:: Your task ::
Going down the listing below, print exactly each line from the one with "None => Byte.x00" up to and including the one with "Definition Int16Array (arrayBuffer", and skip the rest.

--

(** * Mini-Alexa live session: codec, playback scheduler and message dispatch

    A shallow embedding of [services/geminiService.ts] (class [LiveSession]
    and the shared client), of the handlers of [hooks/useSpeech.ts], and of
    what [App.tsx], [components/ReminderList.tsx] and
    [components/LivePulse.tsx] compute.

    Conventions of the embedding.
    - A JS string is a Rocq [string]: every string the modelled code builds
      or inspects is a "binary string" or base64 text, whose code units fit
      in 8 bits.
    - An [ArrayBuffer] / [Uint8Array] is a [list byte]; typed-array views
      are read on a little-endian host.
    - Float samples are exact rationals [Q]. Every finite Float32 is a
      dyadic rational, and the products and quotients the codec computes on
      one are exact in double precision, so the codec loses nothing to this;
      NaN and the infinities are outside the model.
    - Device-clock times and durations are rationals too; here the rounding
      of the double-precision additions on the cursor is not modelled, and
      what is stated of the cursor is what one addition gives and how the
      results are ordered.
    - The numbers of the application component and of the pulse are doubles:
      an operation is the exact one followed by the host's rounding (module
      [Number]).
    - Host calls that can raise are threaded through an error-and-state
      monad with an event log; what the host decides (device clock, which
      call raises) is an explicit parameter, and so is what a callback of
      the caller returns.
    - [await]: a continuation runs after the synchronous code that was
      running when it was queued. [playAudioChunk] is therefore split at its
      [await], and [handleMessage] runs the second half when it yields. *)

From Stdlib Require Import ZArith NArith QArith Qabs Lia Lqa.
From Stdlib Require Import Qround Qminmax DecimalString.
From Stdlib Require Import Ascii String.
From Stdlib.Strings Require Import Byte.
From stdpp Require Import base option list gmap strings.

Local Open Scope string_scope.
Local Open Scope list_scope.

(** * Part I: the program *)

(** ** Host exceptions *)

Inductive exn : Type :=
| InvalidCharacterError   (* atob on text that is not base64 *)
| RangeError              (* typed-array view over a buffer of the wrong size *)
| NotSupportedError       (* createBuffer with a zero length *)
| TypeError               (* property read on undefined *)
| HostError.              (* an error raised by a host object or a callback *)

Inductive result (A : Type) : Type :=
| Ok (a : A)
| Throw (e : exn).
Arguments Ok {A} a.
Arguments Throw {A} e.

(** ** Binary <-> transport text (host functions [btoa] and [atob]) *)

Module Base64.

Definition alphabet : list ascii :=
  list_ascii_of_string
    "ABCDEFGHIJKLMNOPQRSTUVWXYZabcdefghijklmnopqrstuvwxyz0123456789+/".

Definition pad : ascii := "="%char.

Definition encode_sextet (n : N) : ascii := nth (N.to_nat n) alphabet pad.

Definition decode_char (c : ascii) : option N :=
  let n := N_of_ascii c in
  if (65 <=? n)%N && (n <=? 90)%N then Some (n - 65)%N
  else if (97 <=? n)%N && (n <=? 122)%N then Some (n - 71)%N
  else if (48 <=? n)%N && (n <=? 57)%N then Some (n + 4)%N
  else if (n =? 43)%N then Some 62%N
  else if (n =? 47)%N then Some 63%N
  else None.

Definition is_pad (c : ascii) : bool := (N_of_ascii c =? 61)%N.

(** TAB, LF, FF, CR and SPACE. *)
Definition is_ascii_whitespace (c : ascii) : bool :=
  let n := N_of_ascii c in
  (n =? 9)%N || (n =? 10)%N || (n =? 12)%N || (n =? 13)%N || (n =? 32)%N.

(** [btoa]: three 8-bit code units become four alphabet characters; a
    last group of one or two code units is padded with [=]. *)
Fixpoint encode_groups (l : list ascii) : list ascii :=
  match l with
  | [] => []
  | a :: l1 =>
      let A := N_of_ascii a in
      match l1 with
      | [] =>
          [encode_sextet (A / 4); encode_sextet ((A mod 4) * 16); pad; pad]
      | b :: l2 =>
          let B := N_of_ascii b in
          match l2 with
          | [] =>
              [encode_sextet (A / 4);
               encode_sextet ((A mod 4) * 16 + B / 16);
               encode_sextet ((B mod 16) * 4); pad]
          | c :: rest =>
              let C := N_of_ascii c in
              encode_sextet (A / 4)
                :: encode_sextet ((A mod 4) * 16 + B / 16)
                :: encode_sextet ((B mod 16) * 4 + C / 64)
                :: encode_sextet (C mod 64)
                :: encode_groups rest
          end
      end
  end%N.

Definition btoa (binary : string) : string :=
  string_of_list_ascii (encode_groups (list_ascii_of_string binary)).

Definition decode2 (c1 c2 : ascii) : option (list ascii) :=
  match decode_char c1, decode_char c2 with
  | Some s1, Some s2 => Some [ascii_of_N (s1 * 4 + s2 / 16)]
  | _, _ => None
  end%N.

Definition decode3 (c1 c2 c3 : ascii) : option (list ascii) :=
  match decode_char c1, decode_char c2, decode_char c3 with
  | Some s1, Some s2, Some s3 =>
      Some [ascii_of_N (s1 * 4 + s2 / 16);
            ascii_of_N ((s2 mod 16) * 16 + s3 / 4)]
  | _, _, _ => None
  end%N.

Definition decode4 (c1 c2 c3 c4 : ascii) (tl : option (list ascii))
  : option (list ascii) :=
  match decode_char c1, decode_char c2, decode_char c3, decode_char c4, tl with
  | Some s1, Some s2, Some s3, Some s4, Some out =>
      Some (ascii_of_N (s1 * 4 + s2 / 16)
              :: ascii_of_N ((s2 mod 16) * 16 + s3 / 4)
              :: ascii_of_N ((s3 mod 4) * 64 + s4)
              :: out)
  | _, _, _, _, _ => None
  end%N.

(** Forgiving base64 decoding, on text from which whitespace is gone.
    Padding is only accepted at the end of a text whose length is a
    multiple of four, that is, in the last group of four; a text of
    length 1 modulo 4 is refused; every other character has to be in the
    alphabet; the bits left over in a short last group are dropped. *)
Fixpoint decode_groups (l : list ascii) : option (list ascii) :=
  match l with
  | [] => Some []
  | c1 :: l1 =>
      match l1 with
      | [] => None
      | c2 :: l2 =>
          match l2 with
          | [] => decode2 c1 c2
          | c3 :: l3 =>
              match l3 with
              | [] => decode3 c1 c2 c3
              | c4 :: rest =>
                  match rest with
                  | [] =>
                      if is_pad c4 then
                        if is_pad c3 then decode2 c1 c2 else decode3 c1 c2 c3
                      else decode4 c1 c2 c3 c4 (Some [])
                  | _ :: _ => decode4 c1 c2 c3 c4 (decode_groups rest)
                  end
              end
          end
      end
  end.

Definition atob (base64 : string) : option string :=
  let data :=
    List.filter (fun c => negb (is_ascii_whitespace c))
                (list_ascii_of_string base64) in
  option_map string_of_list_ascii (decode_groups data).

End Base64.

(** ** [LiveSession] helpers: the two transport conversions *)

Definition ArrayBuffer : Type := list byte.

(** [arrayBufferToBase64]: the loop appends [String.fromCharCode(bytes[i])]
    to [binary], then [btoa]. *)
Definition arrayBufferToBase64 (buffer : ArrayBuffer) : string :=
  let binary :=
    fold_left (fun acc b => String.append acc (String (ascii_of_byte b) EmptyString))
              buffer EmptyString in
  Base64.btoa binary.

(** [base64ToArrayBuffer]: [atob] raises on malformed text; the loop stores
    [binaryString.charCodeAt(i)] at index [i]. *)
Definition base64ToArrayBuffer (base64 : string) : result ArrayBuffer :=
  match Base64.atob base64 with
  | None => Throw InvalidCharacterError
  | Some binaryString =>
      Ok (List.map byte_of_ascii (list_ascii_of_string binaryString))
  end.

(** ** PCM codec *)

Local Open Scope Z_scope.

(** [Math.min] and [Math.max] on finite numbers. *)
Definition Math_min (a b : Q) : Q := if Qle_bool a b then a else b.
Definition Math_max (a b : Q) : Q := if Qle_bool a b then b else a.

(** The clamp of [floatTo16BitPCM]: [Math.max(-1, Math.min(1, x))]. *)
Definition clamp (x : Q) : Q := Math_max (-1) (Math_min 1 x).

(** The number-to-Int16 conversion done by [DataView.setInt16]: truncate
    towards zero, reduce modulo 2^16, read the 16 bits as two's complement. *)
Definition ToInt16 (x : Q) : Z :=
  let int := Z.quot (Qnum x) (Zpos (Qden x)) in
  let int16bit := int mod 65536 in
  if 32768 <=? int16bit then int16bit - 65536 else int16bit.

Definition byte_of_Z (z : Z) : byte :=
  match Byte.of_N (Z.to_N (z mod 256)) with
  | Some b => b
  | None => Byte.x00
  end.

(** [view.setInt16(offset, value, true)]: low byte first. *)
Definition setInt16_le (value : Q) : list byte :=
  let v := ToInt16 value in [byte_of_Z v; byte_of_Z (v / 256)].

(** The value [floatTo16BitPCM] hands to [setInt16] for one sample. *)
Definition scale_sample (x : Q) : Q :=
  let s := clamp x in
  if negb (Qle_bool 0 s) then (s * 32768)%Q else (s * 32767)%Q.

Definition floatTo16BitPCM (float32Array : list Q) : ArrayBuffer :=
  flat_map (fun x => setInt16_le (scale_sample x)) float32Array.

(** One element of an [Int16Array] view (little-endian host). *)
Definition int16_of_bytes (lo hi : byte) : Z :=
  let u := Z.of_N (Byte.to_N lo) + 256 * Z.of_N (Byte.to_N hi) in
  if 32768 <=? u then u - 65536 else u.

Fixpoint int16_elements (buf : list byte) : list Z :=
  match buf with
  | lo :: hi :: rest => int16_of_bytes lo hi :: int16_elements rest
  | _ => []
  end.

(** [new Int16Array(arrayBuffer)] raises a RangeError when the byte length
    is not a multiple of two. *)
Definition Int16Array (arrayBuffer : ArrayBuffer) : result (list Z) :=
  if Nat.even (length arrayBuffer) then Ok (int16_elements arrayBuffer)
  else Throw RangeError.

--

:: Answer to this exercise ::
  | None => Byte.x00
  end.

(** [view.setInt16(offset, value, true)]: low byte first. *)
Definition setInt16_le (value : Q) : list byte :=
  let v := ToInt16 value in [byte_of_Z v; byte_of_Z (v / 256)].

(** The value [floatTo16BitPCM] hands to [setInt16] for one sample. *)
Definition scale_sample (x : Q) : Q :=
  let s := clamp x in
  if negb (Qle_bool 0 s) then (s * 32768)%Q else (s * 32767)%Q.

Definition floatTo16BitPCM (float32Array : list Q) : ArrayBuffer :=
  flat_map (fun x => setInt16_le (scale_sample x)) float32Array.

(** One element of an [Int16Array] view (little-endian host). *)
Definition int16_of_bytes (lo hi : byte) : Z :=
  let u := Z.of_N (Byte.to_N lo) + 256 * Z.of_N (Byte.to_N hi) in
  if 32768 <=? u then u - 65536 else u.

Fixpoint int16_elements (buf : list byte) : list Z :=
  match buf with
  | lo :: hi :: rest => int16_of_bytes lo hi :: int16_elements rest
  | _ => []
  end.

(** [new Int16Array(arrayBuffer)] raises a RangeError when the byte length
    is not a multiple of two. *)
Definition Int16Array (arrayBuffer : ArrayBuffer) : result (list Z) :=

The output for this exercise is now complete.